(* ===== verification/Ipsec.v ===== *)
(** * IPsec between nodes: [pkg/controller/encryption/ipsec]

    Every node publishes its addresses, boot identifier, pod blocks and the
    number (SPI) of its key; the controllers install tunnels between each pair
    of nodes in the kernel's xfrm tables and enter the pod blocks of the peers
    in a BPF map.  The hash ([crypto/sha512]) is an argument of the model, and
    so are the answers of the kernel ([XfrmNetlink]): every call may fail, and
    adding a state fails with EEXIST when there is one with the same identity.
    Policies are identified by selector, direction and mark. *)
From S2P Require Import Prelude GoNet Runtime AdsProcessor.
Open Scope go_scope.

(** ** Blocks as text *)
Definition ch_slash : Z := 47.
Definition ParseAddr_bytes (b : bytes) : option (Addr * bytes) := ParseAddr_from b b.
(** Before and after the first slash. *)
Fixpoint cut_slash (s : bytes) : option (bytes * bytes) :=
  match s with
  | [] => None
  | c :: s => if decide (c = ch_slash) then Some ([], s)
              else '(a, b) ← cut_slash s; Some (c :: a, b)
  end.
(** ... the last. *)
Definition cut_last_slash (s : bytes) : option (bytes * bytes) :=
  '(a, b) ← cut_slash (reverse s); Some (reverse b, reverse a).

(** The value of a decimal number, all digits; values from 2^24 - 1 on are too
    large for either caller. *)
Fixpoint dtoi (n : Z) (s : bytes) : option Z :=
  match s with
  | [] => Some n
  | c :: s => if is_digit c then dtoi (n * 10 + (c - 48)) s else None
  end.
Definition BitLen (a : Addr) : Z := match a with AddrZero => 0 | Addr4 _ => 32 | Addr16 _ => 128 end.

Fixpoint mask_bytes (n : Z) (b : bytes) : bytes :=
  match b with
  | [] => []
  | x :: b => Z.land x (mask_byte n) :: mask_bytes (n - 8) b
  end.

(** The block of [net.ParseCIDR]. *)
Definition ParseCIDR_text (s : string) : option IPNet :=
  '(addr, mask) ← cut_slash (bytes_of_string s);
  '(a, zone) ← ParseAddr_bytes addr;
  if decide (zone <> [] \/ mask = []) then None
  else
    n ← dtoi 0 mask;
    if decide (BitLen a < n) then None
    else Some {| net_IP := mask_bytes n (AsSlice a); net_bits := n |}.

(** [netip.ParsePrefix]: the address and the length. *)
Definition ParsePrefix (s : string) : option (Addr * Z) :=
  '(addr, bits) ← cut_last_slash (bytes_of_string s);
  '(a, zone) ← ParseAddr_bytes addr;
  if decide (zone <> [] \/ bits = []) then None
  else if decide ((1 < length bits)%nat /\ bits !! 0%nat = Some 48) then None
  else
    n ← dtoi 0 bits;
    if decide (BitLen a < n) then None else Some (a, n).

Example parse_blocks :
  ParseCIDR_text "10.244.1.7/24" = Some {| net_IP := [10;244;1;0]; net_bits := 24 |} /\
  ParseCIDR_text "0.0.0.0/0" = Some {| net_IP := [0;0;0;0]; net_bits := 0 |} /\
  ParsePrefix "10.244.1.7/24" = Some (Addr4 [10;244;1;7], 24) /\ ParsePrefix "10.244.1.7/024" = None /\
  ParseCIDR_text "10.244.1.7/33" = None /\ ParseCIDR_text "10.244.1.7" = None.
Proof. vm_compute. done. Qed.

(** ** Data *)
Record IpSecKey : Type := mkIpSecKey { Spi : Z; AeadKeyName : string; AeadKey : bytes; Length : Z }.
Definition IpSecKey_zero : IpSecKey := mkIpSecKey 0 "" [] 0.
Record KmeshNodeInfo : Type := mkNodeInfo {
  kni_Name : string;
  SPI : Z;
  Addresses : list string;
  BootID : string;
  PodCIDRs : list string
}.
Record IpSecHandler : Type := mkHandler { h_Spi : Z; historyIpSecKey : gmap Z IpSecKey }.
Definition NewIpSecHandler : IpSecHandler := mkHandler 0 ∅.

Definition XfrmDecryptedMark : Z := 0xd0.
Definition XfrmEncryptMark : Z := 0xe0.
Definition XfrmMarkMask : Z := 0xffffffff.
Definition ALL_CIDR : string := "0.0.0.0/0".

Record XfrmState : Type := mkState {
  st_Src : bytes; st_Dst : bytes; st_Spi : Z;
  st_AeadName : string; st_AeadKey : bytes; st_ICVLen : Z;
  st_OutputMark : option (Z * Z)
}.
Inductive Dir : Type := XFRM_DIR_IN | XFRM_DIR_OUT | XFRM_DIR_FWD.
#[export] Instance Dir_eq_dec : EqDecision Dir.
Proof. solve_decision. Defined.
#[export] Instance IPNet_eq_dec : EqDecision IPNet.
Proof. solve_decision. Defined.
Record XfrmPolicy : Type := mkPolicy {
  po_Src : IPNet; po_Dst : IPNet; po_Dir : Dir; po_Mark : Z * Z;
  tmpl_Src : bytes; tmpl_Dst : bytes; tmpl_Spi : Z          (* the one template *)
}.
Definition selector (p : XfrmPolicy) : IPNet * IPNet * Dir * (Z * Z) := (po_Src p, po_Dst p, po_Dir p, po_Mark p).
(** The kernel's tables. *)
Record Xfrm : Type := mkXfrm { x_states : list XfrmState; x_policies : list XfrmPolicy }.

(** ** Keys from the file; [decoded] is the JSON document *)
Definition HasPrefix_rfc (s : string) : bool :=
  bool_decide (String.substring 0 3 s = "rfc").
Definition loadIPSecKeyFromIO (decoded : IpSecKey + error) (is_ : IpSecHandler) : IpSecHandler * option error :=
  match decoded with
  | inr _ => (is_, Some (Errorf "ipsec config file decoder error"))
  | inl key =>
      if negb (HasPrefix_rfc (AeadKeyName key)) then (is_, Some (Errorf "invalid algo name"))
      else (mkHandler (Spi key) (<[Spi key := key]> (historyIpSecKey is_)), None)
  end.

(** ** The kernel

    [same_sa] is the identity of security associations; [netlink_err] is the
    failure of the [n]-th event if it is a call of [vishvananda/netlink], for
    any reason but an entry that exists. *)
Class XfrmNetlink : Type := {
  same_sa : XfrmState -> XfrmState -> bool;
  netlink_err : nat -> option error;
  netlink_err_other : forall n, netlink_err n <> Some (ErrSys EEXIST)
}.
(** No call fails for such a reason. *)
Definition netlink_works `{XfrmNetlink} : Prop := forall n, netlink_err n = None.
(** The identity of RFC 4301, by which the kernel looks a state up when it is
    added and when a packet comes in: destination and SPI, for states of one
    protocol and without mark. *)
Definition sa_id (st : XfrmState) : bytes * Z := (st_Dst st, st_Spi st).
Class KernelIdentity (N : XfrmNetlink) : Prop :=
  kernel_identity : forall a b, same_sa a b = bool_decide (sa_id a = sa_id b).

(** [os.IsExist] *)
Definition IsExist (err : error) : bool := bool_decide (err = ErrSys EEXIST).

Section netlink.
Context `{XfrmNetlink}.

Definition netlink_call {S} : Go S (option error) := fun w s => Done (netlink_err (clock w), tick w, s).

Definition XfrmStateAdd (st : XfrmState) : Go Xfrm (option error) :=
  err ← netlink_call;
  if decide (err <> None) then mret err
  else
    x ← gets id;
    if existsb (same_sa st) (x_states x) then mret (Some (ErrSys EEXIST))
    else modify (fun x => mkXfrm (x_states x ++ [st]) (x_policies x));; mret None.
Definition XfrmStateDel (st : XfrmState) : Go Xfrm (option error) :=
  err ← netlink_call;
  if decide (err <> None) then mret err
  else
    x ← gets id;
    if existsb (same_sa st) (x_states x) then
      modify (fun x => mkXfrm (filter (fun t => same_sa st t = false) (x_states x)) (x_policies x));; mret None
    else mret (Some (ErrSys 3)).

Definition has_policy (policy : XfrmPolicy) (x : Xfrm) : bool :=
  existsb (fun q => bool_decide (selector q = selector policy)) (x_policies x).
Definition XfrmPolicyAdd (policy : XfrmPolicy) : Go Xfrm (option error) :=
  err ← netlink_call;
  if decide (err <> None) then mret err
  else
    x ← gets id;
    if has_policy policy x then mret (Some (ErrSys EEXIST))
    else modify (fun x => mkXfrm (x_states x) (x_policies x ++ [policy]));; mret None.
(** The policy of the selector is replaced, or there is a new one. *)
Definition XfrmPolicyUpdate (policy : XfrmPolicy) : Go Xfrm (option error) :=
  err ← netlink_call;
  if decide (err <> None) then mret err
  else
    modify (fun x => mkXfrm (x_states x)
      (if has_policy policy x
       then (fun q => if decide (selector q = selector policy) then policy else q) <$> x_policies x
       else x_policies x ++ [policy]));;
    mret None.
Definition XfrmPolicyDel (policy : XfrmPolicy) : Go Xfrm (option error) :=
  err ← netlink_call;
  if decide (err <> None) then mret err
  else
    x ← gets id;
    if has_policy policy x then
      modify (fun x => mkXfrm (x_states x) (filter (fun q => selector q <> selector policy) (x_policies x)));; mret None
    else mret (Some (ErrSys 2)).
Definition XfrmPolicyList : Go Xfrm (list XfrmPolicy + error) :=
  err ← netlink_call;
  x ← gets id;
  mret match err with Some err => inr err | None => inl (x_policies x) end.
Definition XfrmStateList : Go Xfrm (list XfrmState + error) :=
  err ← netlink_call;
  x ← gets id;
  mret match err with Some err => inr err | None => inl (x_states x) end.
Definition XfrmPolicyFlush : Go Xfrm (option error) :=
  err ← netlink_call;
  (if decide (err = None) then modify (fun x => mkXfrm (x_states x) []) else mret tt);;
  mret err.
Definition XfrmStateFlush : Go Xfrm (option error) :=
  err ← netlink_call;
  (if decide (err = None) then modify (fun x => mkXfrm [] (x_policies x)) else mret tt);;
  mret err.
End netlink.

Section handler.
Context `{XfrmNetlink}.
Variable sha512 : bytes -> bytes.

(** [[]byte(s)[:36]], and [hash[:len(key)]]: out of range on shorter strings. *)
Definition prefix36 (s : string) : outcome bytes :=
  let b := bytes_of_string s in
  if decide (length b < 36)%nat then Panic "slice bounds out of range" else Done (take 36 b).
Definition generateIPSecKey (srcIP dstIP srcBootID dstBootID : string) (key : bytes) : outcome bytes :=
  s ← prefix36 srcBootID;
  d ← prefix36 dstBootID;
  if decide (64 < length key)%nat then Panic "slice bounds out of range"
  else Done (take (length key) (sha512 (key ++ bytes_of_string srcIP ++ bytes_of_string dstIP ++ s ++ d))).

Definition new_state (src dst key : bytes) (ipsecKey : IpSecKey) (ingress : bool) : XfrmState :=
  mkState src dst (Spi ipsecKey) (AeadKeyName ipsecKey) key (Length ipsecKey)
    (if ingress then Some (XfrmDecryptedMark, XfrmMarkMask) else None).
Definition createStateRule (src dst key : bytes) (ipsecKey : IpSecKey) (ingress : bool) : Go Xfrm (option error) :=
  err ← XfrmStateAdd (new_state src dst key ipsecKey ingress);
  match err with
  | Some err => mret (if IsExist err then None else Some (Errorf "failed to add xfrm state to host"))
  | None => mret None
  end.

Definition xfrmPolicyCreateOrUpdate (policy : XfrmPolicy) : Go Xfrm (option error) :=
  err ← XfrmPolicyAdd policy;
  err ← match err with
        | Some e => if IsExist e then XfrmPolicyUpdate policy else mret err
        | None => mret None
        end;
  mret (if decide (err <> None) then Some (Errorf "failed to add xfrm policy to host") else None).

Definition createPolicyRule (srcCIDR dstCIDR : IPNet) (src dst : bytes) (spi : Z) (out : bool)
    : Go Xfrm (option error) :=
  if out then
    let mark := (XfrmDecryptedMark, XfrmMarkMask) in
    err ← xfrmPolicyCreateOrUpdate (mkPolicy srcCIDR dstCIDR XFRM_DIR_IN mark src dst 0);
    if decide (err <> None) then mret err
    else xfrmPolicyCreateOrUpdate (mkPolicy srcCIDR dstCIDR XFRM_DIR_FWD mark src dst 0)
  else
    xfrmPolicyCreateOrUpdate
      (mkPolicy srcCIDR dstCIDR XFRM_DIR_OUT (XfrmEncryptMark, XfrmMarkMask) src dst spi).

(** The loop over the pod blocks: it ends with the first error. *)
Fixpoint policies_for (block : IPNet -> Go Xfrm (option error)) (podCIDRs : list string)
    : Go Xfrm (option error) :=
  match podCIDRs with
  | [] => mret None
  | podCIDR :: rest =>
      match ParseCIDR_text podCIDR with
      | None => mret (Some (Errorf "failed to parser podCIDR in inserting xfrm rule"))
      | Some c =>
          err ← block c;
          if decide (err <> None) then mret (Some (Errorf "failed to create policy rule"))
          else policies_for block rest
      end
  end.

Definition parser_error : error := Errorf "failed to parser ip in inserting xfrm rule".

Definition createXfrmRuleIngress (rawRemoteIP rawLocalNicIP remoteBootID localBootID : string) (spi : Z)
    (podCIDRs : list string) (is_ : IpSecHandler) : Go Xfrm (option error) :=
  match ParseIP rawRemoteIP, ParseIP rawLocalNicIP with
  | None, _ => mret (Some parser_error)
  | _, None => mret (Some parser_error)
  | Some src, Some dst =>
      let key := default IpSecKey_zero (historyIpSecKey is_ !! spi) in
      newKey ← from_outcome (generateIPSecKey rawRemoteIP rawLocalNicIP remoteBootID localBootID (AeadKey key));
      err ← createStateRule src dst newKey key true;
      if decide (err <> None) then mret err
      else
        match ParseCIDR_text ALL_CIDR with
        | None => mret (Some (Errorf "failed to parser podCIDR in inserting xfrm rule"))
        | Some remoteCIDR =>
            policies_for (fun localCIDR => createPolicyRule remoteCIDR localCIDR src dst 0 true) podCIDRs
        end
  end.

Definition createXfrmRuleEgress (rawLocalNicIP rawRemoteIP localBootID remoteBootID : string) (ipsecKey : IpSecKey)
    (podCIDRs : list string) : Go Xfrm (option error) :=
  match ParseIP rawLocalNicIP, ParseIP rawRemoteIP with
  | None, _ => mret (Some parser_error)
  | _, None => mret (Some parser_error)
  | Some src, Some dst =>
      newKey ← from_outcome (generateIPSecKey rawLocalNicIP rawRemoteIP localBootID remoteBootID (AeadKey ipsecKey));
      err ← createStateRule src dst newKey ipsecKey false;
      if decide (err <> None) then mret err
      else
        match ParseCIDR_text ALL_CIDR with
        | None => mret (Some (Errorf "failed to parser podCIDR in inserting xfrm rule"))
        | Some localCIDR =>
            policies_for (fun remoteCIDR => createPolicyRule localCIDR remoteCIDR src dst (Spi ipsecKey) false) podCIDRs
        end
  end.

■ WORK REQUEST: Return exactly the lines above from the line that has "(** The kernel's tables. *)" through the line that has "bool_decide (String.substring 0", inclusive, and nothing else.

■ EXERCISE RESPONSE:
(** The kernel's tables. *)
Record Xfrm : Type := mkXfrm { x_states : list XfrmState; x_policies : list XfrmPolicy }.

(** ** Keys from the file; [decoded] is the JSON document *)
Definition HasPrefix_rfc (s : string) : bool :=
  bool_decide (String.substring 0 3 s = "rfc").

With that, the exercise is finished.